2. I have beautiful hair. Yes. Some people would die to have as mush hair as I have, and it's thick, rich, and healthy, and grows faster than almost any person I have ever met. The boldness in cutting your hair, knowing that it will grow back in full and long within a year. Not many people can dare to be as daring with their hair because they are afraid it will be over. I have enough hair for 3 people, and I've donated it so many times. What a blessing.

3. I used to look at my calves and think they were fat, and chunky. But honestly, I like my muscular legs, my strongest asset as a dancer. My calves, allow me to have explosive energy, when I dance, they push my butt off the ground, or allow me to have quick articulate feet in tap or clogging. They are strong, long, and beautiful.

4. I have expressive toes. I think I actually have a might fine point. Most my ballet teachers would say, "You have beautiful feet." Hah! To all the people that cursed my feet for being flat footed. I think my expressive feet are a sign of my beautiful triumph over what some think of to be a disease.

5. Beautiful Hands. I think my hands are just perfect. Not too dainty and not too masculine. My hands look like I work hard, I never liked the fact that some girls always have fake nails and painted. It a sign that you don't know how to work with your hands. And me, well I'm a hard worker with my hands. And I'm not saying I'm a fan of guy hands who are all cracked up and dry either. I think there is a happy medium. Someone with natural healthy nails, and hands that look like they are strong enough to work. Hands that can speak their own language. Expressive and beautiful hands...that's what I got.

6. Clean looking skin on my face. Lets face it, I love my skin. I've never really had achne. One or two zits that I can deal/cope with. I've always had pretty smooth looking skin. I love the way my skin looks in pictures. A balance of color, not pale, but not like I went to a tanning salon. Just a healthy amount of sun, and I'm the right color for my ethnicity.

Two more things...

7. I think I actually have a cute nose. My mother always told me that I was her child with the cutest nose. And I always believed her. I mean, It's the right size for my long face. It's not too pointy or too big, or too round, or too small. Just right. It allows me to clearly express who I am without being a distraction, it only compliments the rest of my face.

8. I actually think I have pretty eyes. I always find people complimenting my eye make up. But I think they really are complimenting my eyes. No amount of makeup around my eyes can change the fact that my eyes are gold. I think the makeup really only helps show that my eyes are really quite special. They glow. Maybe from the inside out. I mean, if my eyes were ugly, no amount of make up could change that. And a huge thanks to my eyes for being super powerful. All these many years sitting right in front of the TV and still no glasses? What a miracle! I love my eyes!

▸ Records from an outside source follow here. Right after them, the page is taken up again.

(** Appending one revision to a good log. *)
Lemma log_ok_emit identity self self' log r :
  log_ok identity self log → revision_ok (ic_identity self) r → ic_identity self' = ic_identity self →
  match ic_active self with
  | None => opening r
  | Some a => ir_event_id r = ac_event_id a ∧ ir_revision r = ac_revision a + 1 ∧
              ir_opened_at_unix_ms r = ac_opened_at_unix_ms a
  end →
  open_matches (ic_active self') (Some r) →
  ic_last_transition_sequence self ≤ ir_transition_sequence r ≤ ic_last_transition_sequence self' →
  log_ok identity self' (log ++ [r]).
Proof.
  intros [Hi Hr Hh Hf Ho Hs] Hok Hid Hact Hopen Hseq. constructor.
  - congruence.
  - apply Forall_app. split; [done|]. constructor; [by rewrite <-Hi|done].
  - intros s Hhead. destruct log as [|s' log]; cbn in Hhead.
    + injection Hhead as <-. unfold open_matches in Ho. cbn in Ho. by destruct (ic_active self).
    + injection Hhead as <-. by apply Hh.
  - apply Sorted_snoc; [done|]. unfold back. intros s Hlast. specialize (Hs s Hlast). split; [lia|].
    unfold open_matches in Ho. rewrite Hlast in Ho. destruct (ic_active self) as [a|].
    + destruct Ho as (-> & He & Hrv & Hop). destruct Hact as (He' & Hr' & Ho').
      split_and!; congruence.
    + by rewrite Ho.
  - by rewrite last_snoc.
  - intros s. rewrite last_snoc. intros [= <-]. lia.
Qed.

(** Consuming a transition without a revision. *)
Lemma log_ok_skip identity self self' log :
  log_ok identity self log → ic_identity self' = ic_identity self →
  ic_last_transition_sequence self ≤ ic_last_transition_sequence self' →
  (ac_event_id <$> ic_active self') = (ac_event_id <$> ic_active self) →
  (ac_revision <$> ic_active self') = (ac_revision <$> ic_active self) →
  (ac_opened_at_unix_ms <$> ic_active self') = (ac_opened_at_unix_ms <$> ic_active self) →
  log_ok identity self' log.
Proof.
  intros [Hi Hr Hh Hf Ho Hs] Hid Hseq He Hrv Hop. constructor; [congruence|done|done|done| |].
  - unfold open_matches in *. destruct (ic_active self), (ic_active self'); simplify_eq/=; try done.
    destruct (last log); [|done]. intuition congruence.
  - intros r Hl. specialize (Hs r Hl). lia.
Qed.

Lemma revision_of_ok self active transition code closed snapshot j :
  job self active transition code closed snapshot = Ok j →
  closed = (if closing code then Some (dt_occurred_at_unix_ms transition) else None) →
  revision_ok (ic_identity self) (job_revision j).
Proof. intros [Hj Hv]%job_ok Hc. constructor; [done|..]; rewrite Hj; done. Qed.

Lemma log_ok_open identity self log transition snapshot :
  log_ok identity self log → ic_active self = None → is_anomalous (dt_current_state transition) = true →
  ic_last_transition_sequence self < dt_sequence transition →
  ∃ self' res, open_incident self transition snapshot = Some (self', res) ∧
               log_ok identity self' (log ++ emitted res).
Proof.
  intros Hlog Hact Ha Hseq. unfold open_incident.
  assert (∀ src, log_ok identity (with_id_source self src) log) as Hsrc by (intros; by apply (log_ok_skip _ self)).
  destruct (next_id _) as [src [id|e]]; [|eexists _, _; split; [done|]; rewrite app_nil_r; apply Hsrc].
  destruct (anomalous_code _ Ha) as (code & Hcode & Hcl). rewrite Hcode.
  destruct (job _ _ _ _ _ _) as [j|e] eqn:Hj;
    (eexists _, _; split; [done|]); [|rewrite app_nil_r; apply Hsrc].
  pose proof (revision_of_ok _ _ _ _ _ _ _ Hj) as Hok. rewrite Hcl in Hok.
  apply job_ok in Hj as [Hj _]. apply (log_ok_emit _ self); [done|by apply Hok|done|..].
  - rewrite Hact, Hj. by split_and!.
  - rewrite Hj. by split_and!.
  - rewrite Hj. cbn. lia.
Qed.

Lemma log_ok_continue identity self log active transition snapshot :
  log_ok identity self log → ic_active self = Some active →
  ic_last_transition_sequence self < dt_sequence transition →
  let out := continue_incident self active transition snapshot in
  log_ok identity out.1 (log ++ emitted out.2).
Proof.
  intros Hlog Hact Hseq. unfold continue_incident.
  destruct (open_code _) as [code|] eqn:Hcode.
  2: { cbn. rewrite app_nil_r. apply (log_ok_skip _ self); cbn; rewrite ?Hact; try done. lia. }
  destruct (Z.leb_spec EVIDENCE_MAX_REVISIONS_PER_EVENT (ac_revision active));
    [cbn; by rewrite app_nil_r|].
  destruct (job _ _ _ _ _ _) as [j|e] eqn:Hj; [|cbn; by rewrite app_nil_r].
  pose proof (revision_of_ok _ _ _ _ _ _ _ Hj) as Hok. apply open_code_closing in Hcode as Hcl.
  apply job_ok in Hj as [Hj _]. cbn [fst snd emitted].
  apply (log_ok_emit _ self); [done|apply Hok; by rewrite Hcl; case_bool_decide|done|..].
  - rewrite Hact, Hj. by split_and!.
  - rewrite Hj. clear - Hcl. destruct code; cbn in *; try done; by split_and!.
  - rewrite Hj. cbn. lia.
Qed.

Lemma log_ok_record identity self log transition snapshot :
  log_ok identity self log →
  ∃ self' res, record self transition snapshot = Some (self', res) ∧ log_ok identity self' (log ++ emitted res).
Proof.
  intros Hlog. unfold record.
  destruct (validate_snapshot _ _); [|eexists _, _; split; [done|]; by rewrite app_nil_r].
  destruct (Z.leb_spec (dt_sequence transition) (ic_last_transition_sequence self)).
  { eexists _, _. split; [done|]. rewrite app_nil_r. by apply (log_ok_skip _ self). }
  destruct (negb _); [eexists _, _; split; [done|]; by rewrite app_nil_r|].
  destruct (ic_active self) as [active|] eqn:Hact.
  - eexists _, _. split; [f_equal; apply surjective_pairing|]. by apply log_ok_continue.
  - destruct (is_anomalous _) eqn:Ha; [by apply log_ok_open|]. eexists _, _. split; [done|].
    rewrite app_nil_r. apply (log_ok_skip _ self); try done. cbn. lia.
Qed.

Lemma log_ok_acknowledge identity self log transition :
  log_ok identity self log → log_ok identity (acknowledge_without_output self transition).1 log.
Proof.
  intros Hlog. unfold acknowledge_without_output.
  destruct (Z.leb_spec (dt_sequence transition) (ic_last_transition_sequence self));
    [by apply (log_ok_skip _ self)|].
  destruct (negb _); [done|]. apply (log_ok_skip _ self); cbn; try done; [lia|..]; by destruct (ic_active self).
Qed.

Lemma log_ok_end identity self log at_ms snapshot :
  log_ok identity self log →
  let out := generation_ended self at_ms snapshot in log_ok identity out.1 (log ++ emitted out.2).
Proof.
  intros Hlog. unfold generation_ended. destruct (validate_snapshot _ _); [|cbn; by rewrite app_nil_r].
  destruct (ic_active self) as [active|] eqn:Hact; [|cbn; by rewrite app_nil_r].
  destruct (_ <=? _); [cbn; by rewrite app_nil_r|]. destruct (_ <? _); [cbn; by rewrite app_nil_r|].
  destruct (job _ _ _ _ _ _) as [j|e] eqn:Hj; [|cbn; by rewrite app_nil_r].
  pose proof (revision_of_ok _ _ _ _ _ _ _ Hj) as Hok. apply job_ok in Hj as [Hj _]. cbn [fst snd emitted].
  apply (log_ok_emit _ self); [done|by apply Hok|done|..].
  - rewrite Hact, Hj. by split_and!.
  - by rewrite Hj.
  - rewrite Hj. cbn. lia.
Qed.

Lemma log_ok_step identity self log op :
  log_ok identity self log → ∃ self' log', incident_step (self, log) op = Some (self', log') ∧ log_ok identity self' log'.
Proof.
  intros Hlog. destruct op as [t s|t|at_ms s]; cbn [incident_step].
  - destruct (log_ok_record identity self log t s Hlog) as (self' & res & -> & Hok). by eexists _, _.
  - eexists _, _. split; [done|]. by apply log_ok_acknowledge.
  - pose proof (log_ok_end identity self log at_ms s Hlog) as Hok. destruct (generation_ended _ _ _) as [self' res].
    by eexists _, _.
Qed.

Lemma log_ok_run identity ops : ∀ self log,
  log_ok identity self log → ∃ self' log', incident_run (self, log) ops = Some (self', log') ∧ log_ok identity self' log'.
Proof.
  induction ops as [|op ops IH]; intros self log Hlog; [by eexists _, _|].
  destruct (log_ok_step identity self log op Hlog) as (self' & log' & Hstep & Hlog').
  cbn [incident_run]. rewrite Hstep. by apply IH.
Qed.

(** Consuming a new transition: at most one revision, which is the transition's,
    or a failure after which it can be recorded again. *)
Definition consumes self transition self'
    (res : result IncidentRecorderError (option IncidentWriteJob)) : Prop :=
  match res with
  | Ok out =>
      ic_last_transition_sequence self' = dt_sequence transition ∧
      match out with
      | Some j =>
          ir_transition_sequence (job_revision j) = dt_sequence transition ∧
          ir_previous_state (job_revision j) = dt_previous_state transition ∧
          ir_current_state (job_revision j) = dt_current_state transition ∧
          ir_occurred_at_unix_ms (job_revision j) = dt_occurred_at_unix_ms transition
      | None => (ac_event_id <$> ic_active self') = (ac_event_id <$> ic_active self)
      end
  | Err _ =>
      ic_active self' = ic_active self ∧
      ic_last_transition_sequence self' = ic_last_transition_sequence self
  end.

Lemma continue_consumes self active transition snapshot :
  ic_active self = Some active →
  let out := continue_incident self active transition snapshot in
  consumes self transition out.1 out.2.
Proof.
  intros Hact. unfold continue_incident. destruct (open_code _) as [code|]; [|cbn; by rewrite Hact].
  destruct (_ <=? _); [done|]. destruct (job _ _ _ _ _ _) as [j|e] eqn:Hj; [|done].
  apply job_ok in Hj as [Hj _]. cbn. by rewrite Hj.
Qed.

Lemma open_consumes self transition snapshot :
  is_anomalous (dt_current_state transition) = true →
  ∃ self' res, open_incident self transition snapshot = Some (self', res) ∧
               consumes self transition self' res.
Proof.
  intros Ha. unfold open_incident. destruct (next_id _) as [src [id|e]]; [|by eexists _, _].
  destruct (anomalous_code _ Ha) as (code & -> & _).
  destruct (job _ _ _ _ _ _) as [j|e] eqn:Hj; [|by eexists _, _].
  apply job_ok in Hj as [Hj _]. eexists _, _. split; [done|]. cbn. by rewrite Hj.
Qed.

Lemma wedged_record self active transition snapshot :
  ic_active self = Some active → EVIDENCE_MAX_REVISIONS_PER_EVENT ≤ ac_revision active →
  ic_last_transition_sequence self < dt_sequence transition →
  (dt_sequence transition = ic_last_transition_sequence self + 1 →
   open_code (dt_current_state transition) ≠ None) →
  ic_last_transition_sequence self < U64_MAX →
  ∃ error, record self transition snapshot = Some (self, Err error).
Proof.
  intros Hact Hlim Hseq Hcode Hlast. unfold record. destruct (validate_snapshot _ _); [|by eexists].
  rewrite (proj2 (Z.leb_gt _ _)) by done. unfold saturating_add. rewrite Z.min_r by lia.
  destruct (Z.eqb_spec (dt_sequence transition) (ic_last_transition_sequence self + 1)) as [He|];
    [|by eexists].
  cbn [negb]. rewrite Hact. unfold continue_incident. destruct (open_code _); [|by destruct (Hcode He)].
  rewrite (proj2 (Z.leb_le _ _)) by done. by eexists.
Qed.

Lemma log_ok_new identity (source : S) : log_ok identity (IncidentRecorder_new identity source) [].
Proof. by constructor. Qed.

Lemma follows_positive l : ∀ r,
  1 ≤ ir_revision r → Sorted follows (r :: l) → Forall (λ r, 1 ≤ ir_revision r) (r :: l).
Proof.
  induction l as [|s l IH]; intros r Hr Hs; [by repeat constructor|]. constructor; [done|].
  inversion Hs as [|? ? Hs' Hd]; subst. inversion Hd as [|? ? [_ Hfollow]]; subst. apply IH; [|done].
  destruct (closing _); [by destruct Hfollow as (-> & _)|destruct Hfollow as (_ & -> & _); lia].
Qed.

And these are the things that I love about myself. I am beautiful. Maybe not perfect, but then again who is. Those who might be perfect on the outside, never have it perfect on the inside, and the worse part is, even if they are beautiful, the reality is, they will never be satisfied, and only seek for more perfection. And you'll never be happy.

So you know what, rather than defeat myself. I'm going to be a part of TEAM GIO! And acknowledge my beauty where I see it! :)

Comments

Amy said…
Love you, Gio! I have always thought you were beautiful, too. But not just because of your pretty face, but also because of your big, kind heart. Miss you, dear friend!